But business groups argue that switching to the comparative approach would unfairly expose corporations and government bodies to a wave of new lawsuits. Changing the standard, they argue, would drive up the cost of doing business in Maryland and discourage people from taking responsibility for their own actions.
The precise reasons why contributory negligence was adopted in 19th century Britain are obscure, but one theory is that it was designed to protect fledgling industries. Business groups warn that the doctrine is still necessary today for the same reason.
If a change were made, "job losses could be expected," the U.S. Chamber of Commerce and other business groups wrote in a brief in the Coleman case.
State and local government groups also weighed in, worried that they would be exposed to greater liability if the law is changed.
Assessing the effect of any change is difficult, legal experts say, because there is no good evidence from other states on the size of settlements or how many cases are brought. Academic studies of the issue have come to conflicting conclusions.
Vail, the lawyer for Coleman, said he expects more cases would settle because defendants would not be able to roll out their powerful defense at trial. But overall, he said, the rise in claims would be modest.

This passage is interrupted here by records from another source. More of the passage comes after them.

(** * UniFi WAN / internet monitor: shallow embedding and properties

    The development follows the repository file by file:
    - [JS]       the fragment of JavaScript values the controller payloads use,
                 with the conversions between numbers and strings;
    - [Unifi]    src/unifi.mjs   (gateway selection, WAN signal readers);
    - [Monitor]  src/monitor.mjs (hysteresis, history buffer, one cycle);
    - [Server]   src/server.mjs  (the onChange subscriber, audit records);
    - [Legacy]   unifi-monitor.mjs (cookie client, first state machine, loop);
    - [Observer] the dashboard page (tick merge, reconnection backoff). *)

From Stdlib Require Import ZArith NArith QArith List String Ascii Bool Lia
  DecimalString Sorted.
Close Scope Q_scope.
Import ListNotations.
Open Scope string_scope.

Set Warnings "-register-all".

(** ** JavaScript values *)

Module JS.

(** Numbers that are integers (identifiers, priorities, counters,
    milliseconds), and [NaN]. *)
Inductive number : Type :=
| NaN
| Num (z : Z).

(** The other numbers: a fraction [m / 2^e] that is not an integer, which is
    what a finite binary64 number is when it is not one, and the two
    infinities.  Minus zero is zero: nothing in this program tells them
    apart. *)
Inductive real : Type :=
| Frac (m : Z) (e : positive)
| Infinity (negative : bool).

Inductive value : Type :=
| VUndefined
| VNull
| VBool (b : bool)
| VNum (n : number)
| VReal (x : real)
| VStr (s : string)
| VArr (xs : list value)
| VObj (fields : list (string * value)).

(** What [Number(v)] gives *)
Inductive numeric : Type :=
| Whole (n : number)
| Other (x : real).

Fixpoint lookup (k : string) (fields : list (string * value)) : value :=
  match fields with
  | [] => VUndefined
  | (k', v) :: rest => if String.eqb k k' then v else lookup k rest
  end.

(** [v?.k] for the property names the code reads.  Only objects carry them;
    the one inherited name among them, [link] on a string, is a function and
    fails every [typeof ... === "boolean"] test exactly as [undefined] does. *)
Definition get (v : value) (k : string) : value :=
  match v with
  | VObj fields => lookup k fields
  | _ => VUndefined
  end.

(** [a ?? b] *)
Definition nullish (a b : value) : value :=
  match a with
  | VUndefined | VNull => b
  | _ => a
  end.

Definition isArray (v : value) : bool :=
  match v with VArr _ => true | _ => false end.

(** [typeof v === "boolean"], returning the boolean when it is one *)
Definition asBoolean (v : value) : option bool :=
  match v with VBool b => Some b | _ => None end.

(** [v === true] *)
Definition isTrue (v : value) : bool :=
  match v with VBool true => true | _ => false end.

(** [Boolean(v)], also the test of [if (v)], [!v] and [a || b] *)
Definition truthy (v : value) : bool :=
  match v with
  | VUndefined | VNull => false
  | VBool b => b
  | VNum NaN => false
  | VNum (Num z) => negb (Z.eqb z 0)
  | VReal (Frac m _) => negb (Z.eqb m 0)
  | VReal (Infinity _) => true
  | VStr s => negb (String.eqb s "")
  | VArr _ | VObj _ => true
  end.

(** [a || b] *)
Definition orElse (a b : value) : value := if truthy a then a else b.

(** [arr.find(pred)] *)
Fixpoint find (pred : value -> bool) (xs : list value) : value :=
  match xs with
  | [] => VUndefined
  | x :: rest => if pred x then x else find pred rest
  end.

(** Decimal rendering of an integer, as in a template literal *)
Definition showZ (z : Z) : string := NilZero.string_of_int (Z.to_int z).

Fixpoint join (sep : string) (parts : list string) : string :=
  match parts with
  | [] => ""
  | [p] => p
  | p :: rest => p ++ sep ++ join sep rest
  end.

(** *** Binary64 arithmetic *)

Section Binary64.
Local Open Scope Z_scope.

(** The integer nearest to [n / d], the even one of two ([0 <= n], [0 < d]) *)
Definition nearestEven (n d : Z) : Z :=
  let q := n / d in
  let r := n mod d in
  if 2 * r <? d then q
  else if d <? 2 * r then q + 1
  else if Z.even q then q else q + 1.

(** [n / d * b^k] as a fraction *)
Definition scaled (b n d k : Z) : Z * Z :=
  if 0 <=? k then (n * b ^ k, d) else (n, d * b ^ (- k)).

(** How many times 2 divides [p] *)
Fixpoint trailingZeros (p : positive) : Z :=
  match p with
  | xO p' => 1 + trailingZeros p'
  | _ => 0
  end.

(** [m * 2^u] for [0 <= m], in lowest terms *)
Definition dyadic (m u : Z) : numeric :=
  match m with
  | Z.pos p =>
      if 0 <=? u then Whole (Num (m * 2 ^ u))
      else
        let t := Z.min (trailingZeros p) (- u) in
        if t =? - u then Whole (Num (m / 2 ^ t))
        else Other (Frac (m / 2 ^ t) (Z.to_pos (- u - t)))
  | _ => Whole (Num 0)
  end.

(** The binary64 number nearest to [n / d] for [0 < n] and [0 < d], the one
    with an even significand of two: 53 significant bits, the exponent of
    the last bit between -1074 and 971, infinity past the largest *)
Definition binary64 (n d : Z) : numeric :=
  let e0 := Z.log2 n - Z.log2 d in
  let '(a, b) := scaled 2 n d (- e0) in
  let e := if b <=? a then e0 else e0 - 1 in
  if 1023 <? e then Other (Infinity false)
  else
    let u := Z.max (e - 52) (-1074) in
    let '(a', b') := scaled 2 n d (- u) in
    let m := nearestEven a' b' in
    if (2 ^ 53 <=? m) && (u =? 971) then Other (Infinity false)
    else dyadic m u.

Definition negate (x : numeric) : numeric :=
  match x with
  | Whole NaN => Whole NaN
  | Whole (Num z) => Whole (Num (- z))
  | Other (Frac m e) => Other (Frac (- m) e)
  | Other (Infinity s) => Other (Infinity (negb s))
  end.

(** The binary64 number nearest to [n / d], for [0 < d] *)
Definition nearest (n d : Z) : numeric :=
  match n with
  | 0 => Whole (Num 0)
  | Z.pos _ => binary64 n d
  | Z.neg _ => negate (binary64 (- n) d)
  end.

(** A finite number as a fraction *)
Definition ratio (x : numeric) : option Q :=
  match x with
  | Whole (Num z) => Some (Qmake z 1)
  | Other (Frac m e) => Some (Qmake m (2 ^ e))
  | _ => None
  end.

"I don't think that this change is going to have a huge effect on business," he said.
Biser, the association's lawyer, predicted more suits, adding, "I don't think more litigation is ever a good thing."
The General Assembly has taken up the issue of changing the standard numerous times in the past but never made much progress.

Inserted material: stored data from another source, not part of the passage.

(** C5, as the code has it: for a target folder whose path and whose tree
    consist of valid file names, the mapping is built without error; its
    keys are the slash-joined relative paths of the regular files below the
    target whose file name differs from the script's file name; and every
    key is bound to the text of the absolute path of such a file, which
    taken relative to the target folder gives the key back. *)
Theorem file_mapping_keys env target_folder base dir :
  target_folder = Pathlib.str base → wf_path base = true →
  lookup_node (Pathlib.names base) (fs env) = Some dir →
  wf_node dir = true →
  ∃ mapping,
    file_mapping env target_folder = Ok mapping
    ∧ dom mapping
      = list_to_set (Str.join <$> kept_files (script_name env) dir)
    ∧ ∀ remote_path local_path,
        mapping !! remote_path = Some local_path →
        ∃ rel,
          (rel, File) ∈ descendants dir
          ∧ List.last rel "" ≠ script_name env
          ∧ local_path = Pathlib.str (Pathlib.joinpath base rel)
          ∧ Pathlib.str
            <$> Pathlib.relative_to (Pathlib.Path local_path)
                  (Pathlib.Path target_folder)
            = Some remote_path.
Proof.
  intros -> Hbase Hdir Hwf.
  assert (Forall wf_rel (kept_files (script_name env) dir)) as Hrels.
  { unfold kept_files. apply Forall_fmap.
    apply Forall_filter_keep, descendants_wf, Hwf. }
  unfold file_mapping.
  rewrite (files_to_upload_eq env _ base dir (Path_str base Hbase) Hdir Hwf).
  rewrite (Path_str base Hbase), build_dict_eq by done. cbn [res].
  eexists. split; [reflexivity|]. split.
  - rewrite foldl_insert_file_dom, dom_empty_L. by rewrite (left_id_L ∅ (∪)).
  - intros k v [Hk|(rel & Hin & -> & ->)]%foldl_insert_file_lookup;
      [by rewrite lookup_empty in Hk|].
    exists rel. rewrite Forall_forall in Hrels.
    destruct (Hrels _ Hin) as [Hne Hrel].
    apply kept_files_spec in Hin as [Hin Hn]. split_and!; [done..|].
    rewrite Path_str by by apply wf_path_joinpath.
    rewrite relative_to_joinpath. cbn. f_equal. by apply str_relative.
Qed.

Lemma file_mapping_keys_witness :
  ∃ mapping,
    file_mapping Scenario.online "/data" = Ok mapping
    ∧ dom mapping
      = list_to_set
          (Str.join
           <$> kept_files (script_name Scenario.online)
                 (Dir [("a.txt", File); ("sub", Dir [("b.txt", File)])]))
    ∧ ∀ remote_path local_path,
        mapping !! remote_path = Some local_path →
        ∃ rel,
          (rel, File)
          ∈ descendants (Dir [("a.txt", File); ("sub", Dir [("b.txt", File)])])
          ∧ List.last rel "" ≠ script_name Scenario.online
          ∧ local_path
            = Pathlib.str (Pathlib.joinpath (Pathlib.mkPath "/" ["data"]) rel)
          ∧ Pathlib.str
            <$> Pathlib.relative_to (Pathlib.Path local_path)
                  (Pathlib.Path "/data")
            = Some remote_path.
Proof.
  apply (file_mapping_keys Scenario.online "/data" (Pathlib.mkPath "/" ["data"])
           (Dir [("a.txt", File); ("sub", Dir [("b.txt", File)])]));
    reflexivity.
Defined.

Lemma build_dict_stdin base files d stdin stdin' :
  res (build_dict base files d stdin) = res (build_dict base files d stdin').
Proof.
  revert d. induction files as [|f files IH]; intros d; cbn [build_dict].
  - done.
  - destruct (Pathlib.relative_to _ _); [apply IH|done].
Qed.

(** The dictionary of the upload call is this mapping. *)
Lemma upload_passes_file_mapping env args stdin item files metadata :
  Upload item files metadata ∈ events (main env args stdin) →
  file_mapping env (abspath env (folder args)) = Ok files.
Proof.
  intros Hin.
  destruct (main_cases env args stdin)
    as [(x & _ & Hq)|(pre & record & id & st & Hq & _ & _ & Hmain)].
  { rewrite Forall_forall in Hq. by specialize (Hq _ Hin). }
  rewrite Hmain in Hin. cbn [events] in Hin.
  apply elem_of_app in Hin as [Hin|Hin].
  { rewrite Forall_forall in Hq. by specialize (Hq _ Hin). }
  apply upload_folder_upload in Hin as (_ & _ & st' & Hb).
  unfold file_mapping. by rewrite (build_dict_stdin _ _ _ [] st'), Hb.
Qed.

(** * Further properties of the code *)

(** ** The upload stage, case by case *)

Ltac split_off_suffix :=
  match goal with
  | |- ∃ pre, ?l = (pre ++ ?s)%list =>
      exists (take (length l - length s) l); reflexivity
  end.

Lemma filter_quiet (P : event → bool) (l : list event) :
  Forall (λ e, P e = false) l → List.filter P l = [].
Proof.
  induction 1 as [|e l He _ IH]; [done|]. cbn [List.filter]. by rewrite He.
Qed.

Lemma upload_folder_yes env identifier metadata target stdin :
  rest (upload_folder env identifier metadata target true stdin) = stdin
  ∧ Forall (λ e, is_input e = false)
           (events (upload_folder env identifier metadata target true stdin)).
Proof. upload_cases; split; (reflexivity || by repeat constructor). Qed.

Lemma upload_folder_success env identifier metadata target ni stdin i f m :
  Upload i f m ∈ events (upload_folder env identifier metadata target ni stdin) →
  upload_outcome env i f m = None →
  ∃ pre,
    events (upload_folder env identifier metadata target ni stdin)
    = (pre ++ [Upload i f m; Print msg_complete; Print (msg_view identifier)])%list.
Proof.
  upload_cases; intros Hin Hnone; elem_cases Hin;
    injection Hin as -> -> ->; try congruence; split_off_suffix.
Qed.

Sen. Jamie Raskin, a Democrat who sits on the Judicial Proceedings Committee, said he is open to looking at the question again but added that the General Assembly would likely deadlock over any reform attempts.
Republican Sen. Nancy Jacobs of Harford County, who also sits on the committee, said she strongly opposes any change and that most of her colleagues feel the same way.
Don Gifford, a professor at the University of Maryland School of Law, remembers testifying in favor of a switch to a comparative model and facing "extreme pressure" from corporate lobbyists. Raskin said consumer groups and the trial lawyer lobby fight back just as hard, contributing to the stalemate.